» **WHAT IS EXPECTED**:
Transcribe the entries, keeping every character the same.
BEGIN SOURCE DATA
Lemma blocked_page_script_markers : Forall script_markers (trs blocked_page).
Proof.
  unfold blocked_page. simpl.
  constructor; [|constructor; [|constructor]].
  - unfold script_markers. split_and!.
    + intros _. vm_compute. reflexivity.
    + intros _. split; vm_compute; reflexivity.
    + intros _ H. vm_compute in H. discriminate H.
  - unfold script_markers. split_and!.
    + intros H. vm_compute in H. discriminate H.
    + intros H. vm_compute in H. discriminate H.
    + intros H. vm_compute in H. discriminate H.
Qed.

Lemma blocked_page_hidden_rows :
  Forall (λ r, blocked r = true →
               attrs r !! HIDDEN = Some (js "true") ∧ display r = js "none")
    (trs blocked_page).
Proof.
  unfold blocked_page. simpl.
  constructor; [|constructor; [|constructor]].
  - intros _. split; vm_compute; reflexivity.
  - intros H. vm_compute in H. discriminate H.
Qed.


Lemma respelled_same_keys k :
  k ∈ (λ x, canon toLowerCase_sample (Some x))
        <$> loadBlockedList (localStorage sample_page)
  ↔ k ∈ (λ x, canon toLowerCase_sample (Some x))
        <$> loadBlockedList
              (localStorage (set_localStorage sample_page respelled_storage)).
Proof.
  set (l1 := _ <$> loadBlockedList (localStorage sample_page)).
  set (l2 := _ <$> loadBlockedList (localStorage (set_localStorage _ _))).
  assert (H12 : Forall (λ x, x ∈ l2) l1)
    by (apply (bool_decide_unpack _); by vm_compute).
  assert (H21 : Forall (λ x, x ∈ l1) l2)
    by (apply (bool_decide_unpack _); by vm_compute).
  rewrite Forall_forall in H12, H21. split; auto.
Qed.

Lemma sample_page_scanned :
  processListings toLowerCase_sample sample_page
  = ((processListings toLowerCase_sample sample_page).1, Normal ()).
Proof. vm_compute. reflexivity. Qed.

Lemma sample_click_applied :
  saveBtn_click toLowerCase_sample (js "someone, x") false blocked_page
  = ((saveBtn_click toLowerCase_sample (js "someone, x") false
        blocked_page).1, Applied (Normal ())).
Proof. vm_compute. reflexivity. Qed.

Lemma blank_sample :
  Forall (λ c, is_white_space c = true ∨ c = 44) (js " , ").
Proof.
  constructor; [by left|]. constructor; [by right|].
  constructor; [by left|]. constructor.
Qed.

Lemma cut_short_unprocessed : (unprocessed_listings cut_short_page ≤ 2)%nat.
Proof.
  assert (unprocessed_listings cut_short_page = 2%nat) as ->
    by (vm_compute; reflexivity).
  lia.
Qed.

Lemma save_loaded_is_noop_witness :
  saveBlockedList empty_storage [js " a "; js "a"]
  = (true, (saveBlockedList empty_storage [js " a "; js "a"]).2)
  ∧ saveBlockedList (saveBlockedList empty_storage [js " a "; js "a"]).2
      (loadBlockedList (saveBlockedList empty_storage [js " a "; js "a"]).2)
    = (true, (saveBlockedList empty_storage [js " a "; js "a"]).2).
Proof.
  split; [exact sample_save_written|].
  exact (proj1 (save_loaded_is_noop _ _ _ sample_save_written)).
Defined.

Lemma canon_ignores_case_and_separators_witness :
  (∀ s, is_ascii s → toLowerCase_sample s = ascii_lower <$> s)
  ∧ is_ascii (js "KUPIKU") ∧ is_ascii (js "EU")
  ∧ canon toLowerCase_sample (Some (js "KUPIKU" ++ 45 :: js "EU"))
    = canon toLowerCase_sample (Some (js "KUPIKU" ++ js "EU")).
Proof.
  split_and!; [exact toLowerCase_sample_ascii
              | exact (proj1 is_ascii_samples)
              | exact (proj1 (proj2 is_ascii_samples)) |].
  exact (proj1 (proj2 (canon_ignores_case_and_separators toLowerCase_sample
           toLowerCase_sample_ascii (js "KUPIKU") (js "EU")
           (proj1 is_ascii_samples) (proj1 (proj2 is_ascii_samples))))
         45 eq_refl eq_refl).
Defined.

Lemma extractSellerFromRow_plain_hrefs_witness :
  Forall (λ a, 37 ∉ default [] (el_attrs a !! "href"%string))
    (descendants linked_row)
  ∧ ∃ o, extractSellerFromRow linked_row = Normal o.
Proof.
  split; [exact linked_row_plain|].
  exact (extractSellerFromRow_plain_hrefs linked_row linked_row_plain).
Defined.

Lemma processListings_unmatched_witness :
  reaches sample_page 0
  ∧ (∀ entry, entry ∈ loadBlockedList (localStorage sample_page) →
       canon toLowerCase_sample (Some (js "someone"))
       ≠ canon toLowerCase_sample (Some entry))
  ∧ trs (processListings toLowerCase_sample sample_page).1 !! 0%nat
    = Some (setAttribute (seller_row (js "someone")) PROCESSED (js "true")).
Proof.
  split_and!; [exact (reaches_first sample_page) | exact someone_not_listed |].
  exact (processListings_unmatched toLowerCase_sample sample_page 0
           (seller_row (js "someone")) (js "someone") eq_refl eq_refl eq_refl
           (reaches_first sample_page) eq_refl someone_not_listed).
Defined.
END SOURCE DATA
» **WRITTEN ANSWER**:
Lemma blocked_page_script_markers : Forall script_markers (trs blocked_page).
Proof.
  unfold blocked_page. simpl.
  constructor; [|constructor; [|constructor]].
  - unfold script_markers. split_and!.
    + intros _. vm_compute. reflexivity.
    + intros _. split; vm_compute; reflexivity.
    + intros _ H. vm_compute in H. discriminate H.
  - unfold script_markers. split_and!.
    + intros H. vm_compute in H. discriminate H.
    + intros H. vm_compute in H. discriminate H.
    + intros H. vm_compute in H. discriminate H.
Qed.

Lemma blocked_page_hidden_rows :
  Forall (λ r, blocked r = true →
               attrs r !! HIDDEN = Some (js "true") ∧ display r = js "none")
    (trs blocked_page).
Proof.
  unfold blocked_page. simpl.
  constructor; [|constructor; [|constructor]].
  - intros _. split; vm_compute; reflexivity.
  - intros H. vm_compute in H. discriminate H.
Qed.


Lemma respelled_same_keys k :
  k ∈ (λ x, canon toLowerCase_sample (Some x))
        <$> loadBlockedList (localStorage sample_page)
  ↔ k ∈ (λ x, canon toLowerCase_sample (Some x))
        <$> loadBlockedList
              (localStorage (set_localStorage sample_page respelled_storage)).
Proof.
  set (l1 := _ <$> loadBlockedList (localStorage sample_page)).
  set (l2 := _ <$> loadBlockedList (localStorage (set_localStorage _ _))).
  assert (H12 : Forall (λ x, x ∈ l2) l1)
    by (apply (bool_decide_unpack _); by vm_compute).
  assert (H21 : Forall (λ x, x ∈ l1) l2)
    by (apply (bool_decide_unpack _); by vm_compute).
  rewrite Forall_forall in H12, H21. split; auto.
Qed.

Lemma sample_page_scanned :
  processListings toLowerCase_sample sample_page
  = ((processListings toLowerCase_sample sample_page).1, Normal ()).
Proof. vm_compute. reflexivity. Qed.

Lemma sample_click_applied :
  saveBtn_click toLowerCase_sample (js "someone, x") false blocked_page
  = ((saveBtn_click toLowerCase_sample (js "someone, x") false
        blocked_page).1, Applied (Normal ())).
Proof. vm_compute. reflexivity. Qed.

Lemma blank_sample :
  Forall (λ c, is_white_space c = true ∨ c = 44) (js " , ").
Proof.
  constructor; [by left|]. constructor; [by right|].
  constructor; [by left|]. constructor.
Qed.

Lemma cut_short_unprocessed : (unprocessed_listings cut_short_page ≤ 2)%nat.
Proof.
  assert (unprocessed_listings cut_short_page = 2%nat) as ->
    by (vm_compute; reflexivity).
  lia.
Qed.

Lemma save_loaded_is_noop_witness :
  saveBlockedList empty_storage [js " a "; js "a"]
  = (true, (saveBlockedList empty_storage [js " a "; js "a"]).2)
  ∧ saveBlockedList (saveBlockedList empty_storage [js " a "; js "a"]).2
      (loadBlockedList (saveBlockedList empty_storage [js " a "; js "a"]).2)
    = (true, (saveBlockedList empty_storage [js " a "; js "a"]).2).
Proof.
  split; [exact sample_save_written|].
  exact (proj1 (save_loaded_is_noop _ _ _ sample_save_written)).
Defined.

Lemma canon_ignores_case_and_separators_witness :
  (∀ s, is_ascii s → toLowerCase_sample s = ascii_lower <$> s)
  ∧ is_ascii (js "KUPIKU") ∧ is_ascii (js "EU")
  ∧ canon toLowerCase_sample (Some (js "KUPIKU" ++ 45 :: js "EU"))
    = canon toLowerCase_sample (Some (js "KUPIKU" ++ js "EU")).
Proof.
  split_and!; [exact toLowerCase_sample_ascii
              | exact (proj1 is_ascii_samples)
              | exact (proj1 (proj2 is_ascii_samples)) |].
  exact (proj1 (proj2 (canon_ignores_case_and_separators toLowerCase_sample
           toLowerCase_sample_ascii (js "KUPIKU") (js "EU")
           (proj1 is_ascii_samples) (proj1 (proj2 is_ascii_samples))))
         45 eq_refl eq_refl).
Defined.

Lemma extractSellerFromRow_plain_hrefs_witness :
  Forall (λ a, 37 ∉ default [] (el_attrs a !! "href"%string))
    (descendants linked_row)
  ∧ ∃ o, extractSellerFromRow linked_row = Normal o.
Proof.
  split; [exact linked_row_plain|].
  exact (extractSellerFromRow_plain_hrefs linked_row linked_row_plain).
Defined.

Lemma processListings_unmatched_witness :
  reaches sample_page 0
  ∧ (∀ entry, entry ∈ loadBlockedList (localStorage sample_page) →
       canon toLowerCase_sample (Some (js "someone"))
       ≠ canon toLowerCase_sample (Some entry))
  ∧ trs (processListings toLowerCase_sample sample_page).1 !! 0%nat
    = Some (setAttribute (seller_row (js "someone")) PROCESSED (js "true")).
Proof.
  split_and!; [exact (reaches_first sample_page) | exact someone_not_listed |].
  exact (processListings_unmatched toLowerCase_sample sample_page 0
           (seller_row (js "someone")) (js "someone") eq_refl eq_refl eq_refl
           (reaches_first sample_page) eq_refl someone_not_listed).
Defined.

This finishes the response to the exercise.